Party to the Godly
by Darthposeidon
Summary: Rumor has that Percy's, Annabeth's, Nico's, Thalia's, Grover's, and even Tyson's favorite actor Harrison Ford is rumored to be in a cabin not far from Long Island. But things take an unexpected turn when they crash. Percabeth and Thalico
1. The Weird Drive

(A/N Hey everyone, this is my first story so be nice. I do Percy Jackson romances and other stuff. This story is called Party to the Godly. (HUUUUUUUUUUUUUUGE STAR WARS FAN)! Percy, Annabeth (Percabeth) Thalia, Nico (Thalico) , Tyson, and Grover. I wont tell you the plot in the story now, but it will be funny, romantic, and star wars quotes! Oh yeah this is 10 years after TLO. Thalia quit the hunters.

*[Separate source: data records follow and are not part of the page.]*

Lemma writes_file h p cs pre (s : Remote agent_request E) :
  gf_handles (rm_ext s) !! h = Some (p, length pre) → gf_files (rm_ext s) !! p = Some pre →
  Forall (λ c, 0 < length c ≤ WRITE_CHUNK) cs →
  ∃ s' pos', forA (λ chunk, agent_command (guest_file_write (JNum h) chunk);; mret ()) cs s = (Ok (), s') ∧
    gf_files (rm_ext s') = <[p := pre ++ concat cs]> (gf_files (rm_ext s)) ∧
    gf_handles (rm_ext s') = <[h := (p, pos')]> (gf_handles (rm_ext s)).
Proof.
  unfold forA. revert pre s. induction cs as [|c cs IH]; intros pre s Hh Hf Hc.
  { exists s, (length pre). cbn. by rewrite app_nil_r, !insert_id by done. }
  apply Forall_cons in Hc as [Hc Hcs].
  destruct (gf_write _ _ _ _ _ c Hh Hf) as (rep & e' & Ha & Hf' & Hh'); [lia|].
  rewrite firstn_all, drop_ge, app_nil_r in Hf' by lia.
  destruct (agent_command_answers _ _ _ _ Ha) as (s1 & H1 & <-).
  assert ((agent_command (guest_file_write (JNum h) c);; mret () : R ()) s = (Ok (), s1)) as Hx
    by exact (act_bind_Ok _ (λ _, mret ()) _ _ _ H1).
  cbn [foldA]. rewrite (act_bind_Ok _ _ _ _ _ Hx).
  destruct (IH (pre ++ c) s1) as (s' & pos' & H & Hfs & Hhs).
  - rewrite Hh', length_app. apply lookup_insert_eq.
  - rewrite Hf'. apply lookup_insert_eq.
  - done.
  - exists s', pos'. split; [exact H|]. rewrite Hfs, Hhs, Hf', Hh', !insert_insert_eq. cbn [concat]. by rewrite app_assoc.
Qed.

(** Open, transfer, close: no handle is left behind. *)
Lemma with_handle_file {A} path mode (body : json → R A) (s : Remote agent_request E) h e1 a p files :
  answers (guest_file_open path mode) (rm_ext s) (JNum h) e1 → gf_handles (rm_ext s) !! h = None →
  (∀ s1, rm_ext s1 = e1 → ∃ s2 pos, body (JNum h) s1 = (Ok a, s2) ∧ gf_files (rm_ext s2) = files ∧
     gf_handles (rm_ext s2) = <[h := (p, pos)]> (gf_handles (rm_ext s))) →
  ∃ s', with_handle path mode body s = (Ok a, s') ∧ gf_files (rm_ext s') = files ∧ gf_handles (rm_ext s') = gf_handles (rm_ext s).
Proof.
  intros Ho Hfresh Hbody. destruct (agent_command_answers _ _ _ _ Ho) as (s1 & H1 & He1).
  destruct (Hbody s1 He1) as (s2 & pos & H2 & Hf2 & Hh2).
  destruct (gf_close (rm_ext s2) h (p, pos)) as (rep & e3 & Hc & Hf3 & Hh3); [rewrite Hh2; apply lookup_insert_eq|].
  destruct (agent_command_answers _ _ _ _ Hc) as (s3 & H3 & <-). exists s3. split.
  - unfold with_handle. rewrite (act_bind_Ok _ _ _ _ _ H1). unfold finally. rewrite H2.
    by rewrite (act_bind_Ok _ _ _ _ _ H3).
  - split; [congruence|]. by rewrite Hh3, Hh2, delete_insert_id.
Qed.

Lemma agent_guard_Ok {A} (m : R A) s a s' : m s = (Ok a, s') → agent_guard m s = (Ok a, s').
Proof. intros H. unfold agent_guard, catch. by rewrite H. Qed.

(** C30: files of any size survive the agent channel.  Against an agent that keeps its
    protocol, writing [data] to a path that can be written succeeds, the file is exactly
    [data] and no other file changes; reading it back gives [data]; and neither leaves
    a handle open. *)
Theorem qga_file_roundtrip path data rounds (s : Remote agent_request E) :
  gf_writable (rm_ext s) (str path) → length data < rounds →
  ∃ s1 s2, libvirt_write_file path data s = (Ok (), s1) ∧ libvirt_read_file rounds path s1 = (Ok data, s2) ∧
    gf_files (rm_ext s1) = <[str path := data]> (gf_files (rm_ext s)) ∧ gf_files (rm_ext s2) = gf_files (rm_ext s1) ∧
    gf_handles (rm_ext s1) = gf_handles (rm_ext s) ∧ gf_handles (rm_ext s2) = gf_handles (rm_ext s).
Proof.
  intros Hw Hn. destruct (gf_open_w _ _ Hw) as (h & e1 & Ho & Hfresh & Hf1 & Hh1).
  destruct (with_handle_file path "w" (λ handle, forA (λ chunk, agent_command (guest_file_write handle chunk);; mret ())
    (chunks_of WRITE_CHUNK data)) s h e1 () (str path) (<[str path := data]> (gf_files (rm_ext s))) Ho Hfresh) as (s1 & H1 & Hfs1 & Hhs1).
  { intros s1 <-. destruct (writes_file h (str path) (chunks_of WRITE_CHUNK data) [] s1) as (s2 & pos & H & Hf & Hh).
    - rewrite Hh1. apply lookup_insert_eq.
    - rewrite Hf1. apply lookup_insert_eq.
    - apply chunks_of_size. unfold WRITE_CHUNK. lia.
    - exists s2, pos. split; [exact H|]. rewrite Hf, Hf1, Hh, Hh1, !insert_insert_eq. cbn [app].
      by rewrite chunks_of_concat by (unfold WRITE_CHUNK; lia). }
  assert (gf_files (rm_ext s1) !! str path = Some data) as Hdata by (rewrite Hfs1; apply lookup_insert_eq).
  destruct (gf_open_r _ _ _ Hdata) as (h2 & e2 & Ho2 & Hfresh2 & Hf2 & Hh2).
  destruct (with_handle_file path "r" (λ handle, read_loop rounds handle []) s1 h2 e2 data (str path) (gf_files (rm_ext s1)) Ho2 Hfresh2)
    as (s2 & H2 & Hfs2 & Hhs2).
  { intros s2 <-. destruct (read_loop_file rounds h2 (str path) 0 data [] s2) as (s3 & pos & H & Hf & Hh).
    - rewrite Hh2. apply lookup_insert_eq.
    - by rewrite Hf2.
    - done.
    - exists s3, pos. split; [exact H|]. by rewrite Hf, Hf2, Hh, Hh2, insert_insert_eq. }
  exists s1, s2. split_and!; [by apply agent_guard_Ok..|done|done|done|congruence].
Qed.
End Files.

"Percy where are we now?" asked Annabeth. "Are we there yet?" asked a depressed Nico. "Anybody have any tin cans?" asked Grover "Does anybody have a triple patty Cheeseburger made in Texas with magical cow meat, ancient lettuce, and rotten tomatoes?" asked a starving Thalia. Everybody stared at her "What?" she asked.

"There it is!" exclaimed Percy. Then everything blacked out.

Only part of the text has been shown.